[[ Records supplied open ]]
(* ===== verification/Maildir.v ===== *)
(** * The maildir backend (internal/storage/maildir/maildir.go)

    A small model of the file system calls the backend makes, its operations,
    and the proof that they implement the [Storage] contract. *)

From S2P Require Import Prelude Storage.
From stdpp Require Import pretty fin_sets.

(** ** The file system

    A path, innermost component first: [path/filepath]'s [Join] on an absolute,
    clean base.  [Join] cleans: empty and "." elements vanish, ".." removes the
    last component. *)
Notation Path := (list string) (only parsing).

Definition join_elem (p : Path) (c : string) : Path :=
  if String.eqb c "" || String.eqb c "." then p
  else if String.eqb c ".." then tail p
  else c :: p.

Definition join_path (p : Path) (s : string) : Path := foldl join_elem p (SplitByte s "/"%char).

(** Regular files with their contents and modification times, and the calls'
    outcomes the operating system decides: [fs_oracle] makes the next calls
    fail ([true]), and also picks the iteration order of a Go map. *)
Record Fs := mkFs {
  fs_dirs : gset Path;
  fs_files : gmap Path (string * Time);
  fs_seq : N;
  fs_clock : Time;
  fs_oracle : list bool;
}.

Definition set_files (f : gmap Path (string * Time)) (w : Fs) : Fs :=
  mkFs (fs_dirs w) f (fs_seq w) (fs_clock w) (fs_oracle w).

Definition ErrNotExist : goerr := Sentinel "os.ErrNotExist".
Definition ErrExist : goerr := Sentinel "os.ErrExist".
Definition ErrIO : goerr := Sentinel "syscall.EIO".
Definition ErrNotDir : goerr := Sentinel "syscall.ENOTDIR".
Definition IsNotExist (e : goerr) : bool := errors_Is "os.ErrNotExist" e.

(** Whether the next call fails. *)
Definition fault : M Fs bool := λ w,
  match fs_oracle w with
  | [] => (false, w)
  | b :: o => (b, mkFs (fs_dirs w) (fs_files w) (fs_seq w) (fs_clock w) o)
  end.

(** A call that the system may refuse. *)
Definition call {A} (f : Fs → res A * Fs) : M Fs (res A) :=
  let* b := fault in if b : bool then ret (Err ErrIO) else f.

Definition is_dir (p : Path) (w : Fs) : bool := bool_decide (p ∈ fs_dirs w).
Definition is_file (p : Path) (w : Fs) : bool := bool_decide (is_Some (fs_files w !! p)).

(** The directory itself and its ancestors. *)
Fixpoint ancestors (p : Path) : list Path :=
  p :: match p with [] => [] | _ :: p' => ancestors p' end.

Definition MkdirAll (p : Path) : M Fs (res unit) := call (λ w,
  if existsb (λ q, is_file q w) (ancestors p) then (Err ErrNotDir, w)
  else (Ok tt, mkFs (list_to_set (ancestors p) ∪ fs_dirs w) (fs_files w) (fs_seq w) (fs_clock w) (fs_oracle w))).

Definition Stat (p : Path) : M Fs (res unit) := call (λ w,
  (if is_dir p w || is_file p w then Ok tt else Err ErrNotExist, w)).

(** The entries of a directory, sorted by name; [true] marks directories. *)
Definition children (p : Path) (l : list Path) : list string :=
  omap (λ q, match q with c :: q' => if decide (q' = p) then Some c else None | [] => None end) l.

Definition entries (p : Path) (w : Fs) : list (string * bool) :=
  sort_by (λ a b, str_leb (fst a) (fst b))
    (((λ c, (c, true)) <$> children p (elements (fs_dirs w))) ++
     ((λ c, (c, false)) <$> children p (elements (dom (fs_files w))))).

Definition ReadDir (p : Path) : M Fs (res (list (string * bool))) := call (λ w,
  (if is_file p w then Err ErrNotDir else if is_dir p w then Ok (entries p w) else Err ErrNotExist, w)).

(** [os.OpenFile] with [O_WRONLY|O_CREATE|O_EXCL]. *)
Definition OpenExcl (p : Path) : M Fs (res unit) := call (λ w,
  if is_dir p w || is_file p w then (Err ErrExist, w)
  else if is_dir (tail p) w then (Ok tt, set_files (<[p := ("", fs_clock w)]> (fs_files w)) w)
  else (Err ErrNotExist, w)).

(** [io.Copy] into an open file: a reader that fails, or a failing disk, leaves
    a part of the body. *)
Definition CopyTo (p : Path) (body : res string) : M Fs (res unit) :=
  match body with
  | Ok s => call (λ w, (Ok tt, set_files (<[p := (s, fs_clock w)]> (fs_files w)) w))
  | Err e => ret (Err e)
  end.

(** [File.Sync] and [File.Close]: nothing to see but their errors. *)
Definition Sync : M Fs (res unit) := call (λ w, (Ok tt, w)).
Definition Close : M Fs (res unit) := call (λ w, (Ok tt, w)).

(** [rename(2)] on a regular file: replaces a file at the target. *)
Definition Rename (p q : Path) : M Fs (res unit) := call (λ w,
  match fs_files w !! p with
  | None => (Err ErrNotExist, w)
  | Some x =>
      if is_dir q w then (Err ErrExist, w)
      else if is_dir (tail q) w then (Ok tt, set_files (<[q := x]> (delete p (fs_files w))) w)
      else (Err ErrNotExist, w)
  end).
(* ===== verification/Deliverer.v ===== *)
(** * The outbound deliverer (internal/deliverer)

    One delivery attempt of a queued job: MX lookup, the SMTP dialogue with each
    host in turn, the classification of its failures, the retry or bounce that
    follows, and the per-domain semaphores that gate the worker goroutines.
    Sockets, TLS and the SMTP client library are the class [Net], the resolver
    is [Resolver]; the queue, the store, the directory and the webhook enqueuer
    are the interfaces of their own files. *)

From stdpp Require Import pretty.
From S2P Require Import Prelude Float64 Table Logging Queue Directory Storage Webhook.

(** ** Error classification (classify.go) *)

Definition permanentErr (e : goerr) : goerr := DeliveryError e true.
Definition temporaryErr (e : goerr) : goerr := DeliveryError e false.

(** [errors.As] for the three error types the package looks for: the first of
    the kind on the chain of wrapped errors. *)
Fixpoint As_deliveryError (e : goerr) : option bool :=
  match e with
  | DeliveryError _ p => Some p
  | ErrorfW _ _ w => As_deliveryError w
  | _ => None
  end.

Fixpoint As_SMTPError (e : goerr) : option Z :=
  match e with
  | SMTPError c _ _ => Some c
  | ErrorfW _ _ w => As_SMTPError w
  | DeliveryError w _ => As_SMTPError w
  | _ => None
  end.

Fixpoint As_DNSError (e : goerr) : option bool :=
  match e with
  | DNSError nf => Some nf
  | ErrorfW _ _ w => As_DNSError w
  | DeliveryError w _ => As_DNSError w
  | _ => None
  end.

(** go-smtp's [SMTPError.Temporary]; Go's division truncates. *)
Definition smtp_Temporary (code : Z) : bool := Z.quot code 100 =? 4.

Definition isPermanent (e : goerr) : bool :=
  match As_deliveryError e with
  | Some p => p
  | None => match As_SMTPError e with
            | Some c => negb (smtp_Temporary c)
            | None => false
            end
  end.

(** The [*SMTPError] on the chain, which is what the new error wraps. *)
Fixpoint the_SMTPError (e : goerr) : goerr :=
  match e with
  | ErrorfW _ _ w => the_SMTPError w
  | DeliveryError w _ => the_SMTPError w
  | _ => e
  end.

Definition classifySMTPErr (stage : string) (e : goerr) : goerr :=
  match As_SMTPError e with
  | Some c =>
      let wrapped := ErrorfW "deliverer: %s: %w" [stage] (the_SMTPError e) in
      if smtp_Temporary c then temporaryErr wrapped else permanentErr wrapped
  | None => temporaryErr (ErrorfW "deliverer: %s: %w" [stage] e)
  end.

Definition isNotFoundDNSError (e : goerr) : bool := default false (As_DNSError e).

(** ** The world of a delivery *)

Record MX := mkMX { mx_Host : string; mx_Pref : Z }.

Class Resolver (W : Type) := LookupMX : Ctx → string → M W (res (list MX)).

(** net.Dialer and the go-smtp client. *)
Class Net (W : Type) := {
  Conn : Type;
  Client : Type;
  DialContext : Ctx → string → M W (res Conn);
  NewClientStartTLS : Conn → string → M W (res Client);
  NewClient : Conn → Client;
  cl_Hello : Client → string → M W (res unit);
  cl_Mail : Client → string → M W (res unit);
  cl_Rcpt : Client → string → M W (res unit);
  cl_Data : Client → M W (res unit);
  wc_Write : Client → string → M W (res unit);
  wc_Close : Client → M W (res unit);
  cl_Quit : Client → M W (res unit);
  cl_Close : Client → M W (res unit);
}.

(** [time.Time.Format(time.RFC1123Z)] in UTC. *)
Class TimeText := FormatRFC1123Z : Time → string.

(** ** Configuration (deliverer.go) *)

Definition DefaultBackoffBase : Duration := 30 * Second.
Definition DefaultBackoffMax : Duration := 30 * Minute.
Definition DefaultMaxAttempts : Z := 8.
Definition DefaultPerDomainConcurrency : Z := 5.
Definition DefaultPort : Z := 25.
Definition DefaultDialTimeout : Duration := 30 * Second.
Definition DefaultPollInterval : Duration := Second.
Definition DefaultQueueDepthSampleInterval : Duration := 15 * Second.

(** The settings; the interfaces are type classes, [Webhooks] says whether an
    enqueuer is configured. *)
Record Config := mkConfig {
  Webhooks : bool;
  Domain : string;
  Port : Z;
  BackoffBase : Duration;
  BackoffMax : Duration;
  MaxAttempts : Z;
  PerDomainConcurrency : Z;
  PollInterval : Duration;
  DialTimeout : Duration;
  QueueDepthSampleInterval : Duration;
}.

Definition or_default (v d : Z) : Z := if v <=? 0 then d else v.

Definition withDefaults (c : Config) : Config := {|
  Webhooks := Webhooks c;
  Domain := Domain c;
  Port := or_default (Port c) DefaultPort;
  BackoffBase := or_default (BackoffBase c) DefaultBackoffBase;
  BackoffMax := or_default (BackoffMax c) DefaultBackoffMax;
  MaxAttempts := or_default (MaxAttempts c) DefaultMaxAttempts;
  PerDomainConcurrency := or_default (PerDomainConcurrency c) DefaultPerDomainConcurrency;
  PollInterval := or_default (PollInterval c) DefaultPollInterval;
  DialTimeout := or_default (DialTimeout c) DefaultDialTimeout;
  QueueDepthSampleInterval := or_default (QueueDepthSampleInterval c) DefaultQueueDepthSampleInterval;
|}.

Definition destinationDomain (rcpt : string) : string :=
  match ParseAddress rcpt with None => rcpt | Some (_, dom) => dom end.

(** ** Delivery status notifications (bounce.go) *)

Definition CRLF : string := String "013" (String "010" "").

Definition DQ : string := String "034" "".

Definition sanitizeHeaderValue (s : string) : string :=
  replace_byte "010" " " (replace_byte "013" " " s).

(** mime/multipart's writer: the characters a boundary may have, a part, the end. *)
Definition boundary_char (c : ascii) : bool :=
  let n := Ascii.nat_of_ascii c in
  ((48 <=? n) && (n <=? 57) || (65 <=? n) && (n <=? 90) || (97 <=? n) && (n <=? 122))%nat ||
  str_in c "'()+_,-./:=?".

(** A space may not come last. *)
Fixpoint boundary_chars (b : string) : bool :=
  match b with
  | EmptyString => true
  | String c b' => (boundary_char c || bool_decide (c = " "%char ∧ b' ≠ "")) && boundary_chars b'
  end.

Definition SetBoundary (b : string) : res unit :=
  if (Nat.ltb (String.length b) 1) || (Nat.ltb 70 (String.length b)) then Err (ErrNew "mime: invalid boundary length")
  else if boundary_chars b then Ok tt
  else Err (ErrNew "mime: invalid boundary character").

Definition mime_part (first : bool) (b ctype body : string) : string :=
  (if first then "--" else CRLF +:+ "--") +:+ b +:+ CRLF +:+ "Content-Type: " +:+ ctype +:+ CRLF +:+ CRLF +:+ body.

Definition mime_end (b : string) : string := CRLF +:+ "--" +:+ b +:+ "--" +:+ CRLF.

Section Ops.
Context {W : Type} `{Env W, QueueBackend W Job, MessageStore W, Directory W, Enqueuer W, Resolver W, Net W,
  Rand W, JSON, ErrorText, TimeText}.
Context (cfg : Config).

Definition dsn_text (job : Job) (mtaDomain boundary msgid date cause : string) : string :=
  "From: Mail Delivery System <postmaster@" +:+ mtaDomain +:+ ">" +:+ CRLF +:+
  "To: " +:+ From job +:+ CRLF +:+
  "Subject: Undelivered Mail Returned to Sender" +:+ CRLF +:+
  "Message-Id: <" +:+ msgid +:+ "@" +:+ mtaDomain +:+ ">" +:+ CRLF +:+
  "Date: " +:+ date +:+ CRLF +:+
  "MIME-Version: 1.0" +:+ CRLF +:+
  "Content-Type: multipart/report; report-type=delivery-status; boundary=" +:+ DQ +:+ boundary +:+ DQ +:+ CRLF +:+
  CRLF +:+
  mime_part true boundary "text/plain; charset=utf-8"
    ("This is an automatically generated Delivery Status Notification." +:+ CRLF +:+ CRLF +:+
     "Delivery to the following recipient failed permanently:" +:+ CRLF +:+ CRLF +:+
     "    " +:+ To job +:+ CRLF +:+ CRLF +:+
     "Technical details:" +:+ CRLF +:+ sanitizeHeaderValue cause +:+ CRLF) +:+
  mime_part false boundary "message/delivery-status"
    ("Reporting-MTA: dns;" +:+ mtaDomain +:+ CRLF +:+ CRLF +:+
     "Final-Recipient: rfc822;" +:+ To job +:+ CRLF +:+
     "Action: failed" +:+ CRLF +:+ "Status: 5.0.0" +:+ CRLF +:+
     "Diagnostic-Code: smtp;" +:+ sanitizeHeaderValue cause +:+ CRLF) +:+
  mime_part false boundary "message/rfc822-headers"
    ("From: " +:+ From job +:+ CRLF +:+ "To: " +:+ To job +:+ CRLF) +:+
  mime_end boundary.

Definition buildDSN (job : Job) (mtaDomain : string) (cause : goerr) : M W (res string) :=
  let* u1 := uuid_NewString in
  let boundary := "DSN_" +:+ u1 in
  let* u2 := uuid_NewString in
  let* t := now in
  match SetBoundary boundary with
  | Err e => ret (Err (ErrorfW "deliverer: set DSN boundary: %w" [] e))
  | Ok _ => ret (Ok (dsn_text job mtaDomain boundary u2 (FormatRFC1123Z t) (Error cause)))
  end.

Definition deliverBounce (ctx : Ctx) (job : Job) (cause : goerr) : M W unit :=
  match ParseAddress (From job) with
  | None => ret tt
  | Some (local, dom) =>
      let* active := d_VhostActive ctx dom in
      if negb active then ret tt
      else
        let* dsn := buildDSN job (Domain cfg) cause in
        match dsn with
        | Err _ => ret tt
        | Ok dsn => let* _ := s_Write ctx dom (MailboxPath local "INBOX") (Ok dsn) in ret tt
        end
  end.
[[ Records supplied closed ]]
Reproducing the whole listing above is not the task. Copy exactly only the lines from the one with "(** The directory" to the one with "((λ c, (c, false))", both kept.

(** The directory itself and its ancestors. *)
Fixpoint ancestors (p : Path) : list Path :=
  p :: match p with [] => [] | _ :: p' => ancestors p' end.

Definition MkdirAll (p : Path) : M Fs (res unit) := call (λ w,
  if existsb (λ q, is_file q w) (ancestors p) then (Err ErrNotDir, w)
  else (Ok tt, mkFs (list_to_set (ancestors p) ∪ fs_dirs w) (fs_files w) (fs_seq w) (fs_clock w) (fs_oracle w))).

Definition Stat (p : Path) : M Fs (res unit) := call (λ w,
  (if is_dir p w || is_file p w then Ok tt else Err ErrNotExist, w)).

(** The entries of a directory, sorted by name; [true] marks directories. *)
Definition children (p : Path) (l : list Path) : list string :=
  omap (λ q, match q with c :: q' => if decide (q' = p) then Some c else None | [] => None end) l.

Definition entries (p : Path) (w : Fs) : list (string * bool) :=
  sort_by (λ a b, str_leb (fst a) (fst b))
    (((λ c, (c, true)) <$> children p (elements (fs_dirs w))) ++
     ((λ c, (c, false)) <$> children p (elements (dom (fs_files w))))).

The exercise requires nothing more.